2022 Annual Meeting
(152j) Machine-Learning Enabled Screening of MOFs for Ion Selective Membranes
The design of ion selective materials with improved separations efficacy and efficiency is critical for the development of novel membrane technologies in water purification and desalination. Metal-organic frameworks (MOFs) serve as promising materials for ion separation membranes given their rigid structure and high tunability, allowing for tailored design of pore sizes, geometries, and chemical topology. Inspired by the ultra-high selectivity exhibited in biological ion channels, we aim to understand the fundamental design rules in material structure and chemical patterning which leads to these biomimetic functionalities.
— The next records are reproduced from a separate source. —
(* ===== verification/FdtStatics.v ===== *)
(** * kernel_chip_drivers: the layout of the blob and the statics of the tree

    The structures [FdtHeader] and [PropToken] of [kernel_chip_drivers/src/fdt.rs],
    read field by field as the casts of [init], [get_string] and [build] lay them
    over the blob; and the two statics, [DEVICE_TREE_BASE] and [DEVICE_TREE_ROOT],
    that [init] writes and [root] reads. *)

From S2P Require Import Prelude Utf8 BTreeMap Fdt.

(** ** The structures *)

Record FdtHeader := mkFdtHeader {
  magic : Z;
  total_size : Z;
  header_dt_struct : Z;
  header_dt_strings : Z;
  offset_memory_reservemap : Z;
  version : Z;
  last_compatible_version : Z;
  boot_cpuid : Z;
  size_dt_strings : Z;
  size_dt_struct : Z
}.

Record PropToken := mkPropToken { prop_token : Z; prop_len : Z; prop_name_offset : Z }.

(** A field of a [repr(C)] structure of [u32]s, swapped. *)
Definition field (b : Blob) (a : Z) (n : Z) : outcome Z := read_be32 b (a + 4 * n).

Definition load_header (b : Blob) : outcome FdtHeader :=
  m ← field b (base b) 0;
  total ← field b (base b) 1;
  structs ← field b (base b) 2;
  strings ← field b (base b) 3;
  reserve ← field b (base b) 4;
  v ← field b (base b) 5;
  last ← field b (base b) 6;
  cpu ← field b (base b) 7;
  size_strings ← field b (base b) 8;
  size_struct ← field b (base b) 9;
  Val (mkFdtHeader m total structs strings reserve v last cpu size_strings size_struct).

Definition load_prop_token (b : Blob) (a : Z) : outcome PropToken :=
  t ← field b a 0; len ← field b a 1; name ← field b a 2; Val (mkPropToken t len name).

Ltac fields E := repeat (apply bind_inv in E as (? & ? & E)); injection E as <-.

(** The offsets [Fdt] reads are those of the structures' fields. *)
Lemma header_layout b h :
  load_header b = Val h ->
  offset_dt_struct b = Val (header_dt_struct h) /\ offset_dt_strings b = Val (header_dt_strings h).
Proof. intros E. fields E. by split. Qed.

Lemma prop_token_layout b a p :
  load_prop_token b a = Val p ->
  read_be32 b a = Val (prop_token p) /\ read_be32 b (a + 4) = Val (prop_len p) /\
  read_be32 b (a + 8) = Val (prop_name_offset p).
Proof. intros E. fields E. split; [|by split]. by rewrite <- (Z.add_0_r a). Qed.

(** ** The statics *)

Record Statics := mkStatics { DEVICE_TREE_BASE : option Blob; DEVICE_TREE_ROOT : option Node }.

(** Both are unset in the image of the kernel. *)
Definition unset : Statics := mkStatics None None.

(** [assume_init_ref] of what is not initialised has no meaning. *)
Definition root (s : Statics) : outcome Node :=
  match DEVICE_TREE_ROOT s with Some n => Val n | None => Stop Undefined end.

(** [Node::children_mut]: the same nodes as [children], by their keys. *)
Definition children_mut (this : Node) : list (str * option Z) :=
  concat (List.map (fun e => List.map (fun c => (e.1, c.1)) e.2) (children this)).

(** [init] with what it writes, in order: the base before the tree is built. *)
Definition init_statics (misaligned_u64 : bool) (header : Blob) (s : Statics) : option (outcome (Node * Statics)) :=
  let s := mkStatics (Some header) (DEVICE_TREE_ROOT s) in
  match init misaligned_u64 header with
  | None => None
  | Some (Stop p) => Some (Stop p)
  | Some (Val tree) =>
      let s := mkStatics (DEVICE_TREE_BASE s) (Some tree) in
      Some (r ← root s; Val (r, s))
  end.

(** [root] is for after [init]: it answers the tree [init] built last, the one
    [init] answers; before, it reads a tree that is not there. *)
Lemma root_after_init m header s r :
  root unset = Stop Undefined /\
  (init_statics m header s = Some (Val r) -> init m header = Some (Val r.1) /\ root r.2 = Val r.1).
Proof.
  split; [done|]. unfold init_statics. destruct (init m header) as [[t|]|]; [|done..]. by intros [= <-].
Qed.

(** [children_mut] reaches every child: its keys lead to the nodes of [children]. *)
Lemma children_mut_children this k a :
  node_ok this -> In (k, a) (children_mut this) ->
  exists n, Node.follow this [(k, a)] = Some n /\ In n (Node.children_list this) /\
    name n = k /\ unit_address n = a.
Proof.
  intros [n Hs _ Hall] Hin. unfold children_mut in Hin.
  apply in_concat in Hin as (l & Hl & Hin). apply in_map_iff in Hl as (e & <- & He).
  apply in_map_iff in Hin as (c & [= <- <-] & Hc).
  pose proof (proj1 (List.Forall_forall _ _) Hall e He) as [Hse Hfe].
  destruct (proj1 (List.Forall_forall _ _) Hfe c Hc) as (Hn & Hu & _).
  exists c.2. split; [|split; [|by split]].
  - cbn [Node.follow]. rewrite (In_get e.1 e.2 (children n) Hs) by (by destruct e). cbn [mbind option_bind].
    by rewrite (In_get c.1 c.2 e.2 Hse) by (by destruct c).
  - unfold Node.children_list. apply in_concat. eexists. split; [apply in_map_iff; by exists e|].
    apply in_map_iff. by exists c.
Qed.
Towards these goals, we screen the Computationally-Ready Experimental (CoRE) MOF database of 9,598 experimentally known and synthesizable MOFs to find a set of promising materials for membranes based on structural and chemical characteristics, water stability, and ion transport. In order to determine water stability of MOF candidates, we undertake a transfer learning approach to expand existing machine-learning MOF thermal stability and solvent removal stability models to water stability. Ion-MOF binding energies calculated from DFT and ion transport properties obtained from classical molecular dynamics simulations provide further insight towards the underlying driving forces for ion selectivity and transport. Ultimately, a curated set of promising MOF candidates for ion selective membranes is identified for deeper experimental and computational investigation.